National Association of Convenience Stores Vice President of Government Relations Lyle Beckwith noted that “This vote was extremely difficult for senators, as the community banks and credit unions put on a ferocious lobbying push. All 64 senators voting with retailers will be catching a lot of heat. Please send thank you letters to your senators who voted ‘aye.’”
The Durbin amendment would direct the Federal Reserve to issue rules to ensure that debit swipe fees are reasonable and proportional to the processing costs incurred. Visa and MasterCard currently charge debit swipe fees of around 1-2 percent of the transaction amount – among the highest rates in the industrialized world. A number of independent research reports have confirmed what retailers have long argued: Swipe fees are considerably more than the actual cost of processing transactions and provide no commensurate benefits to retailers or consumers.

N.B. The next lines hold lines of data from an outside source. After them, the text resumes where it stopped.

(** ** The gated lifecycle *)

(** What the validator checks of timing before an operation reaches the allocation.
    Its other checks (signature, frame and epoch of the message) only refuse more;
    what holds of every run through this gate holds of the runs they let pass. *)
Definition gate (o : Z) (op : AllocOp) (frame : Z) (t : VectorCommitmentTree) : outcome unit :=
  match op with
  | Confirm _ | Reject => validate_confirm_timing o frame t
  | _ => Ok tt
  end.

Definition gated_op `{Sha512} (o : Z) (t : VectorCommitmentTree) (step : AllocOp * Z) : VectorCommitmentTree :=
  match gate o step.1 step.2 t with Ok _ => run_op o t step | _ => t end.

(** The gate on the record. *)
Definition timely (o : Z) (op : AllocOp) (frame : Z) (a : ProverAllocationInfo) : Prop :=
  match op with
  | Confirm _ | Reject =>
      match status a with
      | Joining => epoch_for_frame o frame = epoch_for_frame o (join_frame_number a) + 1
      | Leaving => leave_confirm_frame_number a = 0
                   /\ epoch_for_frame o frame = epoch_for_frame o (leave_frame_number a) + 1
      | Active => confirmation_filter a <> []
      | _ => False
      end
  | _ => True
  end.

Lemma exact_u64_read b z : exact_u64 b = Some z -> read_u64_be b = z.
Proof.
  unfold exact_u64, read_u64_be. destruct b as [b|]; [|done].
  destruct (Nat.eqb_spec (length b) 8) as [E|]; [|done]. intros [= <-]. rewrite E. cbn [Nat.ltb Nat.leb].
  by rewrite firstn_all2 by lia.
Qed.

Lemma unconfirmed_read b :
  negb (bool_decide (default [] b = [])) && negb (bool_decide (default [] b = replicate 8 x00)) = false ->
  read_u64_be b = 0.
Proof.
  destruct b as [b|]; [|done]. change (default [] (Some b)) with b. rewrite andb_false_iff, !negb_false_iff, !bool_decide_eq_true.
  by intros [->| ->].
Qed.

Lemma decode_record va g p a :
  decode_fields va g = Ok (Some (p, a)) ->
  confirmation_filter a = read_bytes (g "ConfirmationFilter")
  /\ join_frame_number a = read_u64_be (g "JoinFrameNumber")
  /\ leave_frame_number a = read_u64_be (g "LeaveFrameNumber")
  /\ leave_confirm_frame_number a = read_u64_be (g "LeaveConfirmFrameNumber").
Proof.
  unfold decode_fields. destruct (read_bytes (g "Prover")); [by destruct (g "Status")|].
  destruct (g "Status") as [[|s [|]]|]; try done. destruct (length va <? 64)%nat; [done|].
  by intros [= _ <-].
Qed.

Lemma gate_timely o op frame addr t p a :
  vertex_ok t -> decode_allocation_tree addr t = Ok (Some (p, a)) ->
  gate o op frame t = Ok tt -> timely o op frame a.
Proof.
  intros Ht Hd Hg. rewrite decode_tree_map in Hd by done.
  destruct (decode_inv _ _ _ _ Hd) as (b & Hb & Hs).
  destruct (decode_record _ _ _ _ Hd) as (Hcf & Hj & Hl & Hlc).
  assert (Hafter : forall field z,
    read_u64_be (map_field (fields t) ALLOCATION field) = z ->
    match exact_u64 (map_field (fields t) ALLOCATION field) with
    | None => Err InvalidArgument
    | Some proposed =>
        ck_u64 (epoch_for_frame o proposed + 1) ≫= fun expect =>
        if epoch_for_frame o frame =? expect then Ok tt else Err InvalidArgument
    end = Ok tt -> epoch_for_frame o frame = epoch_for_frame o z + 1).
  { intros field z Hz He. destruct (exact_u64 _) as [z'|] eqn:Ez; [|done].
    apply exact_u64_read in Ez. rewrite Hz in Ez. subst z'. apply outcome_bind_ok in He as (e & He & Hq).
    unfold ck_u64 in He.
    destruct (_ && _) in He; [|done]. injection He as <-. by destruct (Z.eqb_spec (epoch_for_frame o frame) (epoch_for_frame o z + 1)). }
  unfold timely, gate in *. destruct op as [| | |r| |]; try done;
    unfold validate_confirm_timing in Hg; rewrite !read_field_map in Hg by done; rewrite Hb in Hg;
    cbn [mbind outcome_bind first_byte_or] in Hg; pose proof (status_byte (b2z b)) as (Sj & Sa & _ & Sl);
    unfold STATUS_JOINING, STATUS_ACTIVE, STATUS_LEAVING in *;
    (destruct (Z.eqb_spec (b2z b) 0) as [E|E];
      [rewrite Hs, (proj1 Sj E); by eapply Hafter|]);
    (destruct (Z.eqb_spec (b2z b) 3) as [E'|E'];
      [rewrite Hs, (proj1 Sl E'); case_match eqn:Hu; [done|];
       split; [rewrite Hlc; by apply unconfirmed_read|by eapply Hafter]|]);
    (destruct (Z.eqb_spec (b2z b) 1) as [E''|E'']; [|done]);
    rewrite Hs, (proj1 Sa E''); case_match eqn:Hu; try done; apply orb_false_iff in Hu as [Hu _];
    apply bool_decide_eq_false in Hu; by rewrite Hcf.
Qed.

The Durbin amendment also prevents card networks like Visa and MasterCard from penalizing sellers for offering discounts to customers. The amendment would allow sellers to offer discounts for customers to use competing card networks or other payment methods. The amendment would allow sellers to choose to decline credit cards for small dollar purchases because swipe fees often exceed profits on such sales.
In 2008 alone, Americans paid more than $48 billion in swipe fees. These fees are non-negotiable and set in secret by the credit card companies and their member banks, and increase the cost of goods and services purchased by consumers.

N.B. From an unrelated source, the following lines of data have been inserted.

Lemma slot_of_written n slot g :
  n ∈ SLOT_FIELDS -> (forall s, slot = Some s -> slot_ok s) -> blank g n ->
  slot_of (upd (slot_writes n slot) g) n = slot.
Proof.
  intros Hn Hok (Ge & Gr & Gs).
  destruct slot as [[e root b reg seal]|]; [|unfold slot_of; cbn; by rewrite Ge].
  destruct (Hok _ eq_refl) as [He [r Hr] Hb Hreg Hseal]. cbn in He, Hr, Hb, Hreg, Hseal.
  subst root. by_names; destruct reg as [reg|], seal as [seal|];
    cbn -[be_bytes read_u64_field] in *; unfold slot_of; cbn -[be_bytes read_u64_field];
    rewrite ?Gr, ?Gs, !read_u64_field_written by eauto; reflexivity.
Qed.

Lemma slot_of_skip n n' slot g :
  n ∈ SLOT_FIELDS -> n' ∈ SLOT_FIELDS -> n <> n' -> slot_of (upd (slot_writes n' slot) g) n = slot_of g n.
Proof.
  intros Hn Hn' Hne. destruct slot as [[e root b reg seal]|]; [|done].
  by_names; try done; destruct reg, seal; reflexivity.
Qed.

Lemma blank_skip n n' slot g :
  n ∈ SLOT_FIELDS -> n' ∈ SLOT_FIELDS -> n <> n' -> blank g n -> blank (upd (slot_writes n' slot) g) n.
Proof.
  intros Hn Hn' Hne Hb. destruct slot as [[e root b reg seal]|]; [|done].
  by_names; try done; destruct reg, seal; exact Hb.
Qed.

Section registration.
Context `{Sha512} `{Poseidon}.

Definition header_writes (member shard_filter prefix_bytes : bytes) (frame : Z) : list (string * bytes) :=
  [("Member", member); ("ShardFilter", shard_filter); ("Prefix", prefix_bytes);
   ("RegistrationFrameNumber", be_bytes 8 frame)].

Lemma header_blank member shard_filter prefix_bytes frame n :
  n ∈ SLOT_FIELDS -> blank (upd (header_writes member shard_filter prefix_bytes frame) (fun _ => None)) n.
Proof. intros Hn. by_names; repeat split. Qed.

(** The slots read back from a vertex whose three slots were written. *)
Lemma written_slots member shard_filter prefix_bytes frame prev cur next :
  (forall s, prev = Some s \/ cur = Some s \/ next = Some s -> slot_ok s) ->
  let g := upd (header_writes member shard_filter prefix_bytes frame
                ++ slot_writes current_names cur ++ slot_writes next_names next
                ++ slot_writes prev_names prev) (fun _ => None) in
  omap (slot_of g) SLOT_FIELDS = option_list prev ++ option_list cur ++ option_list next.
Proof.
  intros Hok g. unfold g. rewrite !upd_app.
  set (g0 := upd (header_writes member shard_filter prefix_bytes frame) (fun _ => None)).
  assert (Hp : prev_names ∈ SLOT_FIELDS) by (unfold SLOT_FIELDS; set_solver).
  assert (Hc : current_names ∈ SLOT_FIELDS) by (unfold SLOT_FIELDS; set_solver).
  assert (Hx : next_names ∈ SLOT_FIELDS) by (unfold SLOT_FIELDS; set_solver).
  assert (Hblank : forall n, n ∈ SLOT_FIELDS -> blank g0 n) by (intros; by apply header_blank).
  clearbody g0. unfold SLOT_FIELDS at 1. cbn [omap list_omap].
  rewrite (slot_of_written prev_names) by (auto using blank_skip).
  rewrite (slot_of_skip current_names prev_names), (slot_of_skip current_names next_names),
    (slot_of_written current_names) by auto.
  rewrite (slot_of_skip next_names prev_names), (slot_of_written next_names) by auto using blank_skip.
  by destruct prev, cur, next.
Qed.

The vote came despite intense lobbying pressure from the financial community, which sought to discredit the amendment by inaccurately portraying it as damaging to small, community banks. The legislation, however, provides exemptions for small banks and credit unions. Banks with less than $10 billion in assets would not be affected by the legislation. Included in this exemption would be 99 percent of banks (all but 86), 99 percent of credit unions (all but three) and 97 percent of thrifts (all but 11).
IGIA member and NACS Vice Chairman Dave Carpenter, who operates both convenience stores and a community bank, said in testimony before the U.S. House Judiciary Committee on April 28 that swipe fees “are of little value to my community bank.”

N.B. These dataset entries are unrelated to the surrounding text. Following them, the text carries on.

(* ===== verification/Fees.v ===== *)
(** * Dynamic fee votes

    [crates/quil-engine/src/fees.rs]: the sliding window of fee-multiplier votes
    per filter ([InMemoryDynamicFeeManager]), the traffic adjustment of the
    mean, and the bounds a proposed vote is held to.  The trait
    [DynamicFeeManager] of [quil_types::consensus] is a type class: what is
    computed from a manager ([compute_fee_multiplier_vote]) is defined and
    proved against it.

    A clock reading ([Instant::now()]) is an argument of the operation that
    takes it, in milliseconds.  The [RwLock] is not modelled: every operation
    takes it once and runs under it. *)

From stdpp Require Import gmap sorting.
From S2P Require Import Prelude Bytes Lifecycle.

Definition MAX_WINDOW_SIZE : nat := 360.
Definition DEFAULT_FEE_MULTIPLIER : Z := 100.

Record FeeVote : Type := mkVote {
  frame_number : Z;
  fee_multiplier_vote : Z;
}.

#[global] Instance FeeVote_eq_dec : EqDecision FeeVote.
Proof. solve_decision. Defined.

Record FilterFeeData : Type := mkFeeData {
  votes : list FeeVote;
  sum_votes : Z;
  last_updated : Z;
}.

Definition FilterFeeData_new (now : Z) : FilterFeeData := mkFeeData [] 0 now.

Record InMemoryDynamicFeeManager : Type := mkManager {
  filter_data : gmap bytes FilterFeeData;
  window_size : nat;
}.

Definition manager_new (window_size : nat) : InMemoryDynamicFeeManager :=
  mkManager ∅ (Nat.min window_size MAX_WINDOW_SIZE).

(** The body of [add_frame_fee_vote] on the filter's entry. *)
Definition record_vote (window_size : nat) (data : FilterFeeData) (frame vote now : Z)
    : outcome FilterFeeData :=
  if match last (votes data) with Some l => frame <=? frame_number l | None => false end
  then Err InvalidArgument
  else
    let data := mkFeeData (votes data ++ [mkVote frame vote]) (wrap_u64 (sum_votes data + vote)) now in
    Ok (if (window_size <? length (votes data))%nat then
          match votes data with
          | old :: rest =>
              mkFeeData rest (wrap_u64 (sum_votes data - fee_multiplier_vote old)) now
          | [] => data
          end
        else data).

(** [add_frame_fee_vote]; [entry(..).or_insert_with(..)] leaves the new entry
    in the map before the order check. *)
Definition add_frame_fee_vote (m : InMemoryDynamicFeeManager) (filter : bytes)
    (frame vote now : Z) : InMemoryDynamicFeeManager * outcome unit :=
  let data := default (FilterFeeData_new now) (filter_data m !! filter) in
  let put d := mkManager (<[filter := d]> (filter_data m)) (window_size m) in
  match record_vote (window_size m) data frame vote now with
  | Ok d => (put d, Ok tt)
  | Err e => (put data, Err e)
  | Panic => (put data, Panic)
  end.

(** [get_next_fee_multiplier] *)
Definition get_next_fee_multiplier (m : InMemoryDynamicFeeManager) (filter : bytes) : outcome Z :=
  match filter_data m !! filter with
  | Some data =>
      if (length (votes data) =? 0)%nat then Ok DEFAULT_FEE_MULTIPLIER
      else Ok (sum_votes data / Z.of_nat (length (votes data)))
  | None => Ok DEFAULT_FEE_MULTIPLIER
  end.

(** [get_vote_history] *)
Definition get_vote_history (m : InMemoryDynamicFeeManager) (filter : bytes) : outcome (list Z) :=
  Ok (match filter_data m !! filter with
      | Some d => map fee_multiplier_vote (votes d)
      | None => []
      end).

(** [get_average_window_size] *)
Definition get_average_window_size (m : InMemoryDynamicFeeManager) (filter : bytes) : outcome nat :=
  Ok (match filter_data m !! filter with Some d => length (votes d) | None => 0%nat end).

(** [Instant::checked_sub]: a clock reading before the clock's origin does not exist. *)
Definition instant_checked_sub (t d : Z) : option Z := if d <=? t then Some (t - d) else None.

(** [prune_old_data] *)
Definition prune_old_data (m : InMemoryDynamicFeeManager) (max_age now : Z) : InMemoryDynamicFeeManager :=
  match instant_checked_sub now max_age with
  | None => m
  | Some cutoff =>
      mkManager (base.filter (fun kv => cutoff <= last_updated kv.2) (filter_data m)) (window_size m)
  end.

(** [votes.iter().position(|v| v.frame_number > frame).unwrap_or(len)] *)
Fixpoint position_after (frame : Z) (l : list FeeVote) : nat :=
  match l with
  | [] => 0
  | v :: l' => if frame <? frame_number v then 0 else S (position_after frame l')
  end.

(** [rewind_to_frame] *)
Definition rewind_to_frame (m : InMemoryDynamicFeeManager) (filter : bytes) (frame : Z)
    : InMemoryDynamicFeeManager * nat :=
  match filter_data m !! filter with
  | None => (m, 0%nat)
  | Some data =>
      if (length (votes data) =? 0)%nat then (m, 0%nat)
      else
        let keep_index := position_after frame (votes data) in
        let removed_count := (length (votes data) - keep_index)%nat in
        if (removed_count =? 0)%nat then (m, 0%nat)
        else
          let sum := foldl (fun s v => wrap_u64 (s - fee_multiplier_vote v)) (sum_votes data)
                       (drop keep_index (votes data)) in
          (mkManager (<[filter := mkFeeData (take keep_index (votes data)) sum (last_updated data)]>
                        (filter_data m)) (window_size m), removed_count)
  end.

“It become obvious that the Senate clearly saw that this is a big banks versus small business issue,” said Hank Armour, NACS president and CEO. “More than 80 percent of all cards are issued by the 10 largest banks alone, so the vast majority of transactions will be covered by this amendment.”
The vote on this amendment is a critical step in the process, but it is not the final step. The Senate must pass the broad financial services regulatory reform legislation, a vote that could come next week. If the Senate approves the bill, it must be reconciled with the reform legislation previously passed by the House. Because the House legislation did not include any reform of swipe fees, the Senate and House will have to reach agreement on this issue specifically. Once the two chambers have combined the two bills, both the House and Senate will again vote on the final package before sending it to the president for his signature.
Swipe fees have been the food retailing and convenience store industry’s top pain point and second largest expense item – behind only labor costs – for a number of years.
“This fight is not over,” said Armour. “We must keep the pressure on to continue to fight for swipe fee reform and get this legislation passed into law. Retailers need to tell their elected leaders that it is time to eliminate the big banks’ stranglehold on our businesses and give it to the rightful owners – the small businesses that serve Americans every day.”